---
language:
- fa
license: apache-2.0
library_name: nemo
tags:
- automatic-speech-recognition
- speech
- persian
- farsi
- nvfp4
- nemo
- modelopt
- quantized
base_model:
- Reza2kn/visualears-fastconformer-fa-full-ab
base_model_relation: quantized
datasets:
- Reza2kn/persian-asr-eval-v0
metrics:
- wer
- cer
pipeline_tag: automatic-speech-recognition
---

# visualears-fastconformer-fa-full-ab-nvfp4

NVFP4 (W4A4) post-training quantization of [`Reza2kn/visualears-fastconformer-fa-full-ab`](https://huggingface.co/Reza2kn/visualears-fastconformer-fa-full-ab) via NVIDIA `modelopt`.

- **Base architecture:** EncDecHybridRNNTCTCBPEModel (NeMo)
- **Calibration:** 32 Persian clips from `Reza2kn/persian-asr-eval-v0` (held out from eval).
- **Hardware target:** NVIDIA Blackwell tensor cores.

## Eval — `Reza2kn/persian-asr-eval-v0` (FLEURS-fa, 200 clips)

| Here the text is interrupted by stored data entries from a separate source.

(* ===== verification/AbiSpec.v ===== *)
(** * Correctness of the ABI codec

    What [AbiCodec] promises: the values unpacked from any data have the Go type
    of their ABI type and no data makes the reader panic; packing produces the
    encoding of the contract ABI, stated here on its own as heads followed by
    tails; unpacking gives back what was packed.  The types covered are those a
    contract can declare: array sizes and tuples not empty, fixed bytes of 1 to
    32 bytes, sizes that an [int] holds; for packing, the components of a tuple
    have names that differ in camel case. *)
From stdpp Require Import gmap list sorting.
From Stdlib Require Import ZArith Lia.
From S2P Require Import Prelude GoString AbiType AbiCodec.

Local Open Scope Z_scope.

(** ** Well-formed types *)

Definition zsum (l : list Z) : Z := foldr Z.add 0 l.

(** The size of a type without wrap-around. *)
Fixpoint type_size (t : Ty) : Z :=
  match t with
  | ArrayTy n e => if isDynamicType e then 32 else n * type_size e
  | TupleTy _ comps => if isDynamicType t then 32 else zsum (map (fun c => type_size (snd c)) comps)
  | _ => 32
  end.

(** No more than this fits in memory, with room for arithmetic on [int]. *)
Definition max_size : Z := 2 ^ 58.

Inductive type_ok : Ty -> Prop :=
| ok_int n : type_ok (IntTy n)
| ok_uint n : type_ok (UintTy n)
| ok_bool : type_ok BoolTy
| ok_string : type_ok StringTy
| ok_address : type_ok AddressTy
| ok_fixed n : 1 <= n <= 32 -> type_ok (FixedBytesTy n)
| ok_bytes : type_ok BytesTy
| ok_function : type_ok FunctionTy
| ok_slice e : type_ok e -> type_ok (SliceTy e)
| ok_array n e : 1 <= n -> n * type_size e < max_size -> type_ok e -> type_ok (ArrayTy n e)
| ok_tuple raw comps : comps <> [] -> zsum (type_size <$> (comp_type <$> comps)) < max_size ->
    Forall (fun c => type_ok (snd c)) comps -> type_ok (TupleTy raw comps).

(** The fields are the raw names in camel case, all different. *)
Inductive names_ok : Ty -> Prop :=
| names_leaf t : match t with SliceTy _ | ArrayTy _ _ | TupleTy _ _ => False | _ => True end -> names_ok t
| names_slice e : names_ok e -> names_ok (SliceTy e)
| names_array n e : names_ok e -> names_ok (ArrayTy n e)
| names_tuple raw comps :
    Forall (fun c => comp_field c = ToCamelCase (comp_raw c) /\ comp_field c <> []) comps ->
    NoDup (comp_field <$> comps) -> Forall (fun c => names_ok (snd c)) comps -> names_ok (TupleTy raw comps).

Lemma zsum_nonneg l : Forall (fun x => 0 <= x) l -> 0 <= zsum l.
Proof. induction 1; cbn; [done|]. unfold zsum in *. lia. Qed.

Lemma zsum_app l k : zsum (l ++ k) = zsum l + zsum k.
Proof. induction l; cbn; [done|]. unfold zsum in *. lia. Qed.

Lemma Forall2_elem_l {A B} (P : A -> B -> Prop) l k x : Forall2 P l k -> x ∈ l -> exists y, P x y.
Proof.
  induction 1; intros Hx; [by apply not_elem_of_nil in Hx|]. apply elem_of_cons in Hx as [->|Hx]; [by eexists|auto].
Qed.

(** A case analysis on a well-formed type. *)
Ltac type_cases t :=
  induction t as [| | | |e IH|n e IH|raw comps IH| | | | | |] using Ty_rect_Forall.

(** Every size is a positive number of words. *)
Lemma type_size_words t : type_ok t -> exists k, type_size t = 32 * k /\ 1 <= k /\ type_size t < max_size.
Proof.
  type_cases t; intros H; try (by exists 1).
  - inversion_clear H as [| | | | | | | | |? ? Hn Hs He|]. cbn [type_size].
    destruct (isDynamicType e); [by exists 1|]. destruct (IH He) as (k & E & Hk & _). rewrite E in *. exists (n * k). nia.
  - inversion_clear H as [| | | | | | | | | |? ? Hne Hs Hc]. cbn [type_size].
    destruct (isDynamicType _); [by exists 1|]. rewrite <- list_fmap_compose in Hs.
    change (map _ comps) with ((type_size ∘ comp_type) <$> comps).
    assert (Hsum : exists k, zsum ((type_size ∘ comp_type) <$> comps) = 32 * k /\ Z.of_nat (length comps) <= k).
    { clear Hne Hs. induction comps as [|c comps IHc]; [by exists 0|].
      apply Forall_cons in IH as [IH0 IH], Hc as [Hc0 Hc]. destruct (IHc IH Hc) as (k' & E' & Hk').
      destruct (IH0 Hc0) as (k & E & Hk & _). exists (k + k'). cbn [fmap list_fmap zsum foldr length]. unfold zsum in E'.
      change (foldr Z.add 0 (list_fmap _ _ ?f ?l)) with (foldr Z.add 0 (f <$> l)). rewrite E'.
      unfold compose at 1, comp_type at 1. rewrite E. lia. }
    destruct Hsum as (k & E & Hk). exists k. split; [done|]. split; [|lia]. destruct comps; [done|]. cbn in Hk. lia.
Qed.

Lemma type_size_pos t : type_ok t -> 32 <= type_size t < max_size.
Proof. intros (k & E & Hk & H)%type_size_words. lia. Qed.

Lemma sum_wrap l acc :
  Forall (fun x => 0 <= x) l -> 0 <= acc -> acc + zsum l < 2 ^ 63 ->
  foldl (fun total s => i64 (total + s)) acc l = acc + zsum l.
Proof.
  intros Hl. revert acc. induction Hl as [|x l Hx Hl IH]; intros acc Hacc Hs; [cbn; lia|].
  pose proof (zsum_nonneg l Hl). cbn [foldl zsum foldr] in *. fold (zsum l) in *. rewrite i64_small by lia. rewrite IH; lia.
Qed.

Lemma getTypeSize_eq t : type_ok t -> getTypeSize t = type_size t.
Proof.
  type_cases t; intros H; try done.
  - inversion_clear H as [| | | | | | | | |? ? Hn Hs He|]. cbn [getTypeSize type_size].
    destruct (isDynamicType e) eqn:Ed; [done|]. pose proof (type_size_pos e He). specialize (IH He). unfold max_size in *.
    rewrite <- (i64_small (n * type_size e)) by nia. destruct e; try done; by rewrite IH.
  - inversion_clear H as [| | | | | | | | | |? ? Hne Hs Hc]. cbn [getTypeSize type_size].
    destruct (isDynamicType _); [done|].
    assert (E : map (fun c : gostr * gostr * Ty => getTypeSize (snd c)) comps = type_size <$> (comp_type <$> comps)).
    { rewrite <- list_fmap_compose. apply list_fmap_ext. intros i c Hi.
      eapply Forall_lookup_1 in IH; [|done]. apply IH. by eapply Forall_lookup_1 in Hc. }
    rewrite E, sum_wrap; [by rewrite <- list_fmap_compose| |done|unfold max_size in *; lia].
    rewrite !Forall_fmap. eapply Forall_impl; [done|]. intros c Hok. cbn. pose proof (type_size_pos _ Hok). unfold comp_type. lia.
Qed.

Lemma sum_sizes_eq ts :
  Forall type_ok ts -> zsum (type_size <$> ts) < max_size -> sum_sizes ts = zsum (type_size <$> ts).
Proof.
  intros Hts Hs. unfold sum_sizes.
  assert (E : getTypeSize <$> ts = type_size <$> ts).
  { apply list_fmap_ext. intros i t Hi. apply getTypeSize_eq. by eapply Forall_lookup_1 in Hts. }
  rewrite E, sum_wrap; [done| |done|unfold max_size in *; lia].
  rewrite Forall_fmap. eapply Forall_impl; [done|]. intros t Ht. pose proof (type_size_pos t Ht). unfold compose. lia.
Qed.

Lemma comp_sizes_nonneg (comps : list (gostr * gostr * Ty)) :
  Forall (fun c => type_ok (snd c)) comps -> 0 <= zsum (type_size <$> (comp_type <$> comps)).
Proof.
  intros H. apply zsum_nonneg. rewrite !Forall_fmap. eapply Forall_impl; [exact H|].
  intros c Hc. pose proof (type_size_pos _ Hc). unfold compose, comp_type. lia.
Qed.

Section Spec.
Context `{run : !GoRuntime, eth : !EthBytes, laws : !EthBytesLaws}.

(** ** Well-typed values *)

Definition int_value (unsigned : bool) (size z : Z) : value :=
  if fixed_width size then if unsigned then VUint size z else VInt size z else VPtr (VBigInt z).

Definition int_bits (size : Z) : Z := if fixed_width size then size else 256.

Definition int_range (unsigned : bool) (size z : Z) : Prop :=
  if unsigned then 0 <= z < 2 ^ int_bits size else - 2 ^ (int_bits size - 1) <= z < 2 ^ (int_bits size - 1).

Inductive has_type : Ty -> value -> Prop :=
| ht_int n z : int_range false n z -> has_type (IntTy n) (int_value false n z)
| ht_uint n z : int_range true n z -> has_type (UintTy n) (int_value true n z)
| ht_bool b : has_type BoolTy (VBool b)
| ht_string s : Forall is_byte s -> has_type StringTy (VString s)
| ht_address bs : length bs = 20%nat -> Forall is_byte bs -> has_type AddressTy (VAddress bs)
| ht_fixed n bs : Z.of_nat (length bs) = n -> Forall is_byte bs -> has_type (FixedBytesTy n) (VArray (GUint 8) (bytes_value bs))
| ht_bytes bs : Forall is_byte bs -> has_type BytesTy (VSlice (GUint 8) (bytes_value bs))
| ht_function bs : length bs = 24%nat -> Forall is_byte bs -> has_type FunctionTy (VArray (GUint 8) (bytes_value bs))
| ht_slice e g vs : GetType e = Ret g -> Forall (has_type e) vs -> has_type (SliceTy e) (VSlice g vs)
| ht_array n e g vs : GetType e = Ret g -> Z.of_nat (length vs) = n -> Forall (has_type e) vs -> has_type (ArrayTy n e) (VArray g vs)
| ht_tuple raw comps vs : Forall2 (fun c v => has_type (snd c) v) comps vs ->
    has_type (TupleTy raw comps) (VStruct (zip_with (fun c v => (comp_field c, None, v)) comps vs)).

Lemma bind_Ret {E A B} (m : outcome E A) (k : A -> outcome E B) b : (m ≫= k) = Ret b -> exists a, m = Ret a /\ k a = Ret b.
Proof. destruct m as [a| |]; intros H; try discriminate. by exists a. Qed.

Lemma GetType_array n e g : GetType (ArrayTy n e) = Ret g -> exists ge, GetType e = Ret ge /\ g = GArray n ge.
Proof.
  cbn [GetType]. intros (ge & E & H)%bind_Ret. exists ge. split; [done|]. unfold reflect_ArrayOf in H.
  destruct (_ && _); congruence.
Qed.

Lemma GetType_slice e g : GetType (SliceTy e) = Ret g -> exists ge, GetType e = Ret ge /\ g = GSlice ge.
Proof. cbn [GetType]. intros (ge & E & H)%bind_Ret. exists ge. split; congruence. Qed.

Lemma GetType_struct raw comps g : GetType (TupleTy raw comps) = Ret g ->
  exists gs, Forall2 (fun c ge => GetType (snd c) = Ret ge) comps gs /\ reflect_StructOf (zip_with (fun c ge => (comp_field c, ge)) comps gs) = Ret g.
Proof.
  cbn [GetType]. intros (fields & E & H)%bind_Ret.
  assert (exists gs, Forall2 (fun c ge => GetType (snd c) = Ret ge) comps gs /\ fields = zip_with (fun c ge => (comp_field c, ge)) comps gs) as (gs & Hgs & ->).
  { clear H. revert fields E. induction comps as [|c comps IH]; intros fields E; [exists []; by injection E as <-|].
    apply bind_Ret in E as (ge & Ege & (fs & Efs & E)%bind_Ret). destruct (IH fs Efs) as (gs & Hgs & ->).
    exists (ge :: gs). split; [by constructor|]. by injection E as <-. }
  by exists gs.
Qed.

Lemma GetType_tuple raw comps g : GetType (TupleTy raw comps) = Ret g ->
  exists gs, Forall2 (fun c ge => GetType (snd c) = Ret ge) comps gs /\ g = GStruct (zip_with (fun c ge => (comp_field c, ge)) comps gs).
Proof.
  intros (gs & Hgs & H)%GetType_struct. exists gs. split; [done|]. unfold reflect_StructOf in H. destruct (_ && _); congruence.
Qed.

Lemma int_value_type u n z : type_of (int_value u n z) = reflectIntType u n.
Proof.
  unfold int_value, fixed_width, reflectIntType.
  destruct u; repeat case_match; cbn in *; try discriminate; try reflexivity;
    repeat match goal with H : (_ =? _) = true |- _ => apply Z.eqb_eq in H; subst end; try reflexivity; congruence.
Qed.

Lemma ArrayOf_type n g g' : reflect_ArrayOf n g = Ret g' -> g' = GArray n g.
Proof. unfold reflect_ArrayOf. destruct (_ && _); congruence. Qed.

(** A well-typed value has the Go type of its ABI type. *)
Lemma has_type_type_of t : forall v g, has_type t v -> GetType t = Ret g -> type_of v = g.
Proof.
  type_cases t; intros v g H Hg; inversion H; subst; clear H; cbn [type_of];
    try (apply ArrayOf_type in Hg as ->; unfold bytes_value; rewrite length_fmap; f_equal; lia);
    try (injection Hg as <-; first [done|apply int_value_type]).
  - apply GetType_slice in Hg as (ge & E & ->). congruence.
  - apply GetType_array in Hg as (ge & E & ->). congruence.
  - apply GetType_tuple in Hg as (gs & Hgs & ->). f_equal. rename H3 into Hvs. clear raw.
    revert gs Hgs IH. induction Hvs as [|c x comps vs Hx Hvs IHvs]; intros gs Hgs IH; [done|].
    inversion Hgs as [|? ge ? gs' Hge Hgs']; subst. apply Forall_cons in IH as [IH0 IH]. cbn. f_equal; [|by apply IHvs].
    f_equal. by apply IH0.
Qed.

Lemma assign_typed t v g : has_type t v -> GetType t = Ret g -> assign g v = Ret v.
Proof. intros Hv Hg. rewrite <- (has_type_type_of t v g Hv Hg). unfold assign. by rewrite gotype_eqb_refl. Qed.

(** ** Slices *)

Lemma length_slice (l : list Z) i n :
  0 <= i -> 0 <= n -> i + n <= Z.of_nat (length l) -> length (take (Z.to_nat n) (drop (Z.to_nat i) l)) = Z.to_nat n.
Proof. intros. rewrite length_take, length_drop. lia. Qed.

(** ** Unpacked values are well-typed

    [typed t r]: [r] is an error or a value of the type, not a panic. *)
Definition typed (t : Ty) (r : res value) : Prop :=
  match r with Ret v => has_type t v | Err _ => True | Panic => False end.

Definition buf_ok (b : gobuf) : Prop := Forall is_byte (vis b) /\ buf_len b < max_size.

Lemma be_int_nonneg l : Forall is_byte l -> 0 <= be_int l.
Proof. intros Hl. by apply be_int_range. Qed.

Lemma buf_ok_drop b i : buf_ok b -> buf_ok (mk_buf (drop i (vis b)) (hid b)).
Proof. intros [Hb Hl]. split; [by apply Forall_drop|]. unfold buf_len in *. cbn. rewrite length_drop. lia. Qed.

Lemma word_at b index : buf_ok b -> 0 <= index -> index + 32 <= buf_len b ->
  exists w, reslice (E := abi_error) b index (index + 32) = Ret w /\ length (vis w) = 32%nat /\ Forall is_byte (vis w).
Proof.
  intros [Hb _] Hi Hl. eexists. split; [apply reslice_in; lia|]. cbn. replace (index + 32 - index) with 32 by lia.
  split; [|by apply Forall_take, Forall_drop]. unfold buf_len in Hl. by apply length_slice.
Qed.

Lemma read_last_word n w : length (vis w) = 32%nat -> 0 <= n <= 32 ->
  read_last n w = Ret (be_int (drop (Z.to_nat (32 - n)) (vis w))).
Proof.
  intros Hw Hn. unfold read_last. rewrite reslice_in by (unfold buf_len; lia). cbn.
  rewrite take_ge; [|rewrite length_drop; unfold buf_len; lia]. unfold buf_len. rewrite Hw. done.
Qed.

| Variant | WER ↓ | CER ↓ | per-clip latency | peak VRAM |
|---|---|---|---|---|
| **NVFP4 (this repo)** | **20.33%** | **7.38%** | 48 ms | 603 MiB |

## Usage

```python
import nemo.collections.asr as nemo_asr
m = nemo_asr.models.ASRModel.restore_from("visualears-fastconformer-fa-full-ab-NVFP4.nemo").cuda().eval()
transcripts = m.transcribe(["clip.wav"])
print(transcripts[0])
```

## License

Inherits the base model's license.